Bone & Joint Research
Vol. 6, Issue 11 | Pages 631 - 639
1 Nov 2017
Blyth MJG Anthony I Rowe P Banger MS MacLean A Jones B

Objectives

This study reports on a secondary exploratory analysis of the early clinical outcomes of a randomised clinical trial comparing robotic arm-assisted unicompartmental knee arthroplasty (UKA) for medial compartment osteoarthritis of the knee with manual UKA performed using traditional surgical jigs. This follows reporting of the primary outcomes of implant accuracy and gait analysis that showed significant advantages in the robotic arm-assisted group.

Methods

A total of 139 patients were recruited from a single centre. Patients were randomised to receive either a manual UKA implanted with the aid of traditional surgical jigs, or a UKA implanted with the aid of a tactile guided robotic arm-assisted system.
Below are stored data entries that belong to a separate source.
(* ===== verification/VulnGrammar.v ===== *)
(** * The grammar of specifications (src/lib/vulnspec)

    What a text says, as a relation on its tokens, when it is satisfied, and
    that both a text and an image have one reading. *)

From Stdlib Require Import SpecFloat.
From stdpp Require Import gmap.
From S2P Require Import Prelude CLib Buf RobinHood Objtbl Vaguever Nalphaver VulnInterp VulnReader VulnStrtab VulnParser.

(** ** Grammar *)

(** a version is read as the kind of version in force *)
Definition version_of (vt : Z) (s : bytes) : version :=
  if vt =? VULNSPEC_VVAGUE then match vaguever_init s with Ret v => Vague v | _ => OtherVersion end else Nalpha s.

(** [Expr vt ts rest e]: the tokens [ts] start with the expression [e] and its
    closing parenthesis, and [rest] follows; [Operands] is the same for the
    operands of a connective *)
Inductive Expr : Z -> list token -> list token -> vexpr -> Prop :=
  | expr_compar vt s t vp ver rest : (s, t) ∈ symbols -> is_compar t = true ->
      Expr vt (TSymbol s :: TString vp :: TString ver :: TRparen :: rest) rest (Compar t vp (version_of vt ver))
  | expr_boolean vt s t ts rest bs : (s, t) ∈ symbols -> is_boolean t = true -> Operands vt t ts rest bs -> bs <> [] ->
      Expr vt (TSymbol s :: ts) rest (Boolean bs)
  | expr_nalpha vt ts rest e : Expr VULNSPEC_VNALPHA ts (TRparen :: rest) e ->
      Expr vt (TSymbol (lit "nalpha") :: TLparen :: ts) rest e
with Operands : Z -> Z -> list token -> list token -> list (Z * vexpr) -> Prop :=
  | operands_end vt t rest : Operands vt t (TRparen :: rest) rest []
  | operands_more vt t ts ts' rest e bs : Expr vt ts ts' e -> Operands vt t ts' rest bs ->
      Operands vt t (TLparen :: ts) rest ((t, e) :: bs).

Scheme Expr_mut := Minimality for Expr Sort Prop
  with Operands_mut := Minimality for Operands Sort Prop.
Combined Scheme Expr_Operands_ind from Expr_mut, Operands_mut.

(** what a text says of a CVE *)
Record source : Type := Source {
  src_id : bytes;
  src_cvss2 : Z;
  src_cvss3 : Z;
  src_description : bytes;
  src_expr : vexpr;
}.

Inductive Cves (odd_u32 : spec_float -> Z) : list token -> list source -> Prop :=
  | cves_end : Cves odd_u32 [] []
  | cves_more id d2 d3 desc ts ts' e cs : Expr VULNSPEC_VVAGUE ts (TRparen :: ts') e -> Cves odd_u32 ts' cs ->
      Cves odd_u32 (TLparen :: TSymbol (lit "cve") :: TString id :: TDouble d2 :: TDouble d3 :: TString desc :: TLparen :: ts)
        (Source id (hundredths odd_u32 d2) (hundredths odd_u32 d3) desc e :: cs).

Definition source_of (c : VulnInterp.cve) : source :=
  Source (cve_id c) (m_cvss2_base (cve_match c)) (m_cvss3_base (cve_match c)) (cve_description c) (cve_expr c).

Lemma symbol_node s t : t <> VULNSPEC_INVALID_NODE -> symbol2node s = t <-> (s, t) ∈ symbols.
Proof.
  intros Ht. unfold symbol2node. split.
  - assert (H : forall l, find_symbol s l = t -> (s, t) ∈ l); [|apply H].
    induction l as [|[s' t'] l IH]; cbn [find_symbol]; [by intros <-|].
    destruct (Z.eqb_spec (strcmp s s') 0) as [->%strcmp_eq|_]; [intros ->; by left|intros H%IH; by right].
  - intros H. unfold symbols in H. repeat (apply elem_of_cons in H as [[= -> ->]|H]; [reflexivity|]). by apply elem_of_nil in H.
Qed.

Lemma symbol_fun s t u : (s, t) ∈ symbols -> (s, u) ∈ symbols -> t = u.
Proof.
  assert (H : Forall (fun x => x.2 <> VULNSPEC_INVALID_NODE) symbols) by (repeat constructor; done).
  rewrite Forall_forall in H. intros Ht Hu. pose proof (H _ Ht) as H1. pose proof (H _ Hu) as H2.
  apply symbol_node in Ht, Hu; [congruence|done..].
Qed.

Lemma compar_not_boolean t : is_compar t = true -> is_boolean t = false.
Proof. unfold is_compar. intros H. repeat (apply orb_prop in H as [H|H]); apply Z.eqb_eq in H as ->; done. Qed.

Lemma nalpha_node t : (lit "nalpha", t) ∈ symbols -> t = VULNSPEC_NALPHA_NODE.
Proof. intros H. apply (symbol_fun (lit "nalpha")); [done|]. by repeat (apply elem_of_cons; first [by left|right]). Qed.

(** an expression is read in one way *)
Lemma grammar_fun :
  (forall vt ts rest e, Expr vt ts rest e -> forall rest' e', Expr vt ts rest' e' -> rest = rest' /\ e = e') /\
  (forall vt t ts rest bs, Operands vt t ts rest bs -> forall rest' bs', Operands vt t ts rest' bs' -> rest = rest' /\ bs = bs').
Proof.
  apply Expr_Operands_ind.
  - intros vt s t vp ver rest Hs Hc rest' e' H.
    inversion H as [? s' t' ? ? ? Hs' Hc'|? s' t' ts ? bs Hs' Hb' Ho Hne|]; subst.
    + split; [done|]. by rewrite (symbol_fun s t t').
    + rewrite (symbol_fun s t' t) in Hb' by done. apply compar_not_boolean in Hc. congruence.
  - intros vt s t ts rest bs Hs Hb _ IH Hne rest' e' H.
    inversion H as [? s' t' ? ? ? Hs' Hc'|? s' t' ts' ? bs' Hs' Hb' Ho Hne'|? ? ? ? He]; subst.
    + rewrite (symbol_fun s t' t) in Hc' by done. apply compar_not_boolean in Hc'. congruence.
    + rewrite (symbol_fun s t' t) in Ho by done. by destruct (IH _ _ Ho) as [-> ->].
    + apply nalpha_node in Hs as ->. done.
  - intros vt ts rest e _ IH rest' e' H.
    inversion H as [|? s' t' ts' ? bs' Hs' Hb' Ho Hne'|? ? ? ? He]; subst.
    + apply nalpha_node in Hs' as ->. done.
    + destruct (IH _ _ He) as [[= ->] ->]. done.
  - intros vt t rest rest' bs' H. by inversion H.
  - intros vt t ts ts' rest e bs _ IHe _ IHo rest' bs' H. inversion H as [|? ? ? ts2 ? e2 bs2 He Ho]; subst.
    destruct (IHe _ _ He) as [<- <-]. by destruct (IHo _ _ Ho) as [-> ->].
Qed.

Lemma expr_fun vt ts rest e rest' e' : Expr vt ts rest e -> Expr vt ts rest' e' -> rest = rest' /\ e = e'.
Proof. intros H. by apply grammar_fun. Qed.

Lemma Cves_fun odd ts srcs : Cves odd ts srcs -> forall srcs', Cves odd ts srcs' -> srcs = srcs'.
Proof.
  induction 1 as [|id d2 d3 desc ts ts' e cs He Hcs IH]; intros srcs' H; inversion H as [|? ? ? ? ? ts2 e2 cs2 He2 Hcs2]; subst; [done|].
  destruct (expr_fun _ _ _ _ _ _ He He2) as [[= ->] ->]. f_equal. by apply IH.
Qed.

(** ** An image has one reading *)

Scheme rep_expr_mut := Minimality for rep_expr Sort Prop
  with rep_chain_mut := Minimality for rep_chain Sort Prop.
Combined Scheme rep_expr_chain_ind from rep_expr_mut, rep_chain_mut.

Lemma rep_version_fun d off t v v' : rep_version d off t v -> rep_version d off t v' -> v = v'.
Proof.
  intros H. inversion H; subst; intros H'; inversion H'; subst; try done; try congruence.
Qed.

Lemma rep_fun d :
  (forall off e, rep_expr d off e -> forall e', rep_expr d off e' -> e = e') /\
  (forall off bs, rep_chain d off bs -> forall bs', rep_chain d off bs' -> bs = bs').
Proof.
  apply rep_expr_chain_ind.
  - intros off t node vp v Ht Hc Hn Hvp Hv e' H. inversion H as [? t' node' vp' v' Ht' Hc' Hn' Hvp' Hv'|? t' bs' Ht' Hb']; subst.
    + assert (t' = t) as -> by congruence. assert (node' = node) as -> by congruence. assert (vp' = vp) as -> by congruence.
      by rewrite (rep_version_fun _ _ _ _ _ Hv Hv').
    + apply compar_not_boolean in Hc. congruence.
  - intros off t bs Ht Hb _ IH e' H. inversion H as [? t' node' vp' v' Ht' Hc' Hn' Hvp' Hv'|? t' bs' Ht' Hb' Hc]; subst.
    + apply compar_not_boolean in Hc'. congruence.
    + by rewrite (IH _ Hc).
  - intros off Ho bs' H. inversion H; subst; [done|lia].
  - intros off node e bs Ho Hn Hb _ IHe _ IHc bs' H. inversion H as [|? node' e' bs2 Ho' Hn' Hb' He Hc]; subst; [lia|].
    assert (node' = node) as -> by congruence. by rewrite (IHe _ He), (IHc _ Hc).
Qed.

Lemma rep_cves_fun d off cs : rep_cves d off cs -> forall cs', rep_cves d off cs' -> cs = cs'.
Proof.
  induction 1 as [off Ho|off node id desc e cs Ho Hn Ht Hid Hde He Hcs IH]; intros cs' H.
  - inversion H; subst; [done|lia].
  - inversion H as [|? node' id' desc' e' cs2 Ho' Hn' Ht' Hid' Hde' He' Hcs']; subst; [lia|].
    assert (node' = node) as -> by congruence. assert (id' = id) as -> by congruence. assert (desc' = desc) as -> by congruence.
    rewrite (proj1 (rep_fun d) _ _ He _ He'). f_equal. by apply IH.
Qed.

(** ** What an expression says *)

(** a conjunction holds when all of its operands do, a disjunction when one does *)
Fixpoint satisfies (p : vulnspec_params) (e : vexpr) : bool :=
  match e with
  | Compar t vp v => bool_decide (vp = default [] (cve_vendprod p)) && matches_version p t v
  | Boolean [] => false
  | Boolean (((t, _) :: _) as bs) =>
      if t =? VULNSPEC_AND_NODE then forallb (fun '(_, e) => satisfies p e) bs
      else existsb (fun '(_, e) => satisfies p e) bs
  end.

Lemma chain_all p bs : Forall (fun b => b.1 = VULNSPEC_AND_NODE /\ denote p b.2 = satisfies p b.2) bs ->
  denote_chain p bs true = forallb (fun '(_, e) => satisfies p e) bs.
Proof.
  induction 1 as [|[t e] bs [Et Ee] _ IH]; [done|]. cbn [fst snd] in *. subst t. cbn [denote_chain forallb]. cbv zeta. rewrite Ee.
  destruct (satisfies p e); [exact IH|done].
Qed.

Lemma chain_any p bs : Forall (fun b => b.1 = VULNSPEC_OR_NODE /\ denote p b.2 = satisfies p b.2) bs ->
  denote_chain p bs false = existsb (fun '(_, e) => satisfies p e) bs.
Proof.
  induction 1 as [|[t e] bs [Et Ee] _ IH]; [done|]. cbn [fst snd] in *. subst t. cbn [denote_chain existsb]. cbv zeta. rewrite Ee.
  destruct (satisfies p e); [done|exact IH].
Qed.

Lemma grammar_denote p :
  (forall vt ts rest e, Expr vt ts rest e -> denote p e = satisfies p e) /\
  (forall vt t ts rest bs, Operands vt t ts rest bs -> Forall (fun b => b.1 = t /\ denote p b.2 = satisfies p b.2) bs).
Proof.
  apply Expr_Operands_ind; try done.
  - intros vt s t ts rest bs _ Hb _ Hall Hne. rewrite denote_boolean. destruct bs as [|[t' e] bs]; [done|].
    pose proof Hall as [[Et Ee] _]%Forall_cons. cbn [fst snd] in Et, Ee. subst t'. cbn [satisfies].
    destruct (boolean_type t Hb) as [->| ->].
    + rewrite <- (chain_all p _ Hall). cbn [denote_chain]. done.
    + rewrite <- (chain_any p _ Hall). done.
  - intros vt t ts ts' rest e bs _ He _ Hbs. by constructor.
Qed.

Lemma cves_denote odd p ts srcs : Cves odd ts srcs -> Forall (fun s => denote p (src_expr s) = satisfies p (src_expr s)) srcs.
Proof. induction 1; constructor; [|done]. by eapply grammar_denote. Qed.
Lemma runs_vulnexpr_step O M p : inv O M p -> vt_ok p -> (length (text p) < S fuel)%nat ->
  runs (vulnexpr alloc_ok (S fuel)) p (expr_good O p) (forall rest e, ~ Expr (p_vtype p) (toks p) rest e).
Proof.
  intros Hi Hvt Hf. cbn [vulnexpr]. eapply runs_bind; [apply (runs_read_symbol alloc_ok Halloc O M p Hi)| |].
  { intros Hb rest e He. destruct (expr_symbol _ _ _ _ He) as (s & ts & E & _). by apply Hb in E. }
  intros t p1 (s & -> & Htk & Hi1 & Hx1 & Ev1). pose proof Htk as [Tt Tl _ _ _].
  assert (Hvt1 : vt_ok p1) by (unfold vt_ok; by rewrite Ev1).
  destruct (is_compar (symbol2node s)) eqn:Ec.
  { eapply runs_mono; [by apply (runs_compar O M p1)| |].
    - intros off p' (vp & ver & M' & T' & L' & Hi' & Hx' & Ev' & Ro & Hh). exists M', (Compar (symbol2node s) vp (version_of (p_vtype p) ver)).
      split; [rewrite Tt, T'; apply expr_compar; [|done]; apply symbol_node; [apply node_not_invalid; by left|done]|].
      split; [lia|]. split; [done|]. split; [by eapply ext_trans|]. split; [congruence|]. split; [done|]. by rewrite <- Ev1.
    - intros Hb rest e He. rewrite Tt in He. apply expr_compar_inv in He as (vp & ver & E); [|done]. by apply Hb in E. }
  destruct (is_boolean (symbol2node s)) eqn:Eb.
  { eapply runs_mono; [apply (IHc O M p1 (symbol2node s) 0 0); [done|done|lia|done|by left|done]| |].
    - intros off p' (M' & bs & head & Ho & L' & Hi' & Hx' & Ev' & Ea & Hne & _ & Hhead & Hh). cbn in Ea. subst off. specialize (Hne eq_refl).
      destruct Hhead as [[? _]|(_ & Hr & Hsz)]; [done|]. unfold BOOLEAN_NODE_SIZE in Hsz. pose proof (inv_head _ _ _ Hi1).
      exists M', (Boolean bs). rewrite Ev1 in Ho.
      split; [rewrite Tt; apply (expr_boolean _ _ (symbol2node s)); try done; apply symbol_node; [apply node_not_invalid; by right|done]|].
      split; [lia|]. split; [done|]. split; [eapply ext_trans; [done|]; eapply ext_weaken; [exact Hx'|by intros i [? _]]|]. split; [congruence|]. split; [lia|].
      intros d' n' Hd Hn Hmax Hz. apply (chain_expr head bs); [by apply Hh|done|lia|lia].
    - intros Hb rest e He. rewrite Tt in He. apply expr_boolean_inv in He as (bs & Ho & Hne); [|done]. rewrite <- Ev1 in Ho. by apply Hb in Ho as [_ ->]. }
  destruct (Z.eqb_spec (symbol2node s) VULNSPEC_NALPHA_NODE) as [Hn|Hn].
  { by apply (runs_nalpha O M p s p1). }
  apply runs_unexpected. intros rest e He. destruct (expr_symbol _ _ _ _ He) as (s' & ts & E & Hs). rewrite Tt in E. injection E as <- _.
  destruct Hs as [?|[?|?]]; congruence.
Qed.

Lemma boolean_step nodet bnode prev : boolean alloc_ok (S fuel) nodet bnode prev =
  cbind (read_token alloc_ok) (fun tok =>
    if decide (tok = VULNSPEC_TLPAREN) then
      cbind (progn_alloc alloc_ok BOOLEAN_NODE_SIZE) (fun curr =>
      cbind (vulnexpr alloc_ok fuel) (fun val =>
      cbind (st32 curr nodet) (fun _ =>
      cbind (st32 (curr + 8) val) (fun _ =>
      cbind (if negb (prev =? 0) then st32 (prev + 4) curr else done_with tt) (fun _ =>
      boolean alloc_ok fuel nodet (if bnode =? 0 then curr else bnode) curr)))))
    else if decide (tok = VULNSPEC_TRPAREN) then
      if bnode =? 0 then bail_out VULNSPEC_EUNEXPECTED_TOKEN else done_with bnode
    else bail_out VULNSPEC_EUNEXPECTED_TOKEN).
Proof. reflexivity. Qed.

(** the end of the operands *)
Lemma runs_boolean_end O M p p1 t bnode prev : inv O M p1 -> last_node O BOOLEAN_NODE_SIZE p prev -> (bnode = 0 <-> prev = 0) ->
  ext nowhere p p1 -> p_vtype p1 = p_vtype p -> took TRparen p p1 ->
  runs (if bnode =? 0 then bail_out VULNSPEC_EUNEXPECTED_TOKEN else done_with bnode) p1 (chain_good O t bnode prev p)
    (forall rest bs, Operands (p_vtype p) t (toks p) rest bs -> bnode = 0 /\ bs = []).
Proof.
  intros Hi1 Hlast Hbp Hx1 Ev1 [Tt Tl _ _ _]. destruct (Z.eqb_spec bnode 0) as [Eb|Hb].
  - apply runs_unexpected. intros rest bs Ho. split; [done|]. rewrite Tt in Ho. by inversion Ho.
  - apply runs_done. exists M, [], 0. split; [rewrite Tt; apply operands_end|]. split; [done|]. split; [done|].
    split; [eapply ext_weaken; [exact Hx1|by intros i []]|]. split; [done|]. split; [by rewrite (proj2 (Z.eqb_neq _ _))|]. split; [done|].
    split; [|split; [by left|intros d' n' _ _ _ _; apply chain_end]].
    intros Hp. destruct Hlast as [|(Hp8 & Hpn & _ & Hz)]; [done|]. unfold BOOLEAN_NODE_SIZE in Hpn. rewrite <- Hz. apply ld32_agree. intros i Hi.
    apply Hx1; [lia|by intros []].
Qed.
Outcome measures included the American Knee Society Score (AKSS), Oxford Knee Score (OKS), Forgotten Joint Score, Hospital Anxiety Depression Scale, University of California at Los Angeles (UCLA) activity scale, Short Form-12, Pain Catastrophising Scale, somatic disease (Primary Care Evaluation of Mental Disorders Score), Pain visual analogue scale, analgesic use, patient satisfaction, complications relating to surgery, 90-day pain diaries and the requirement for revision surgery.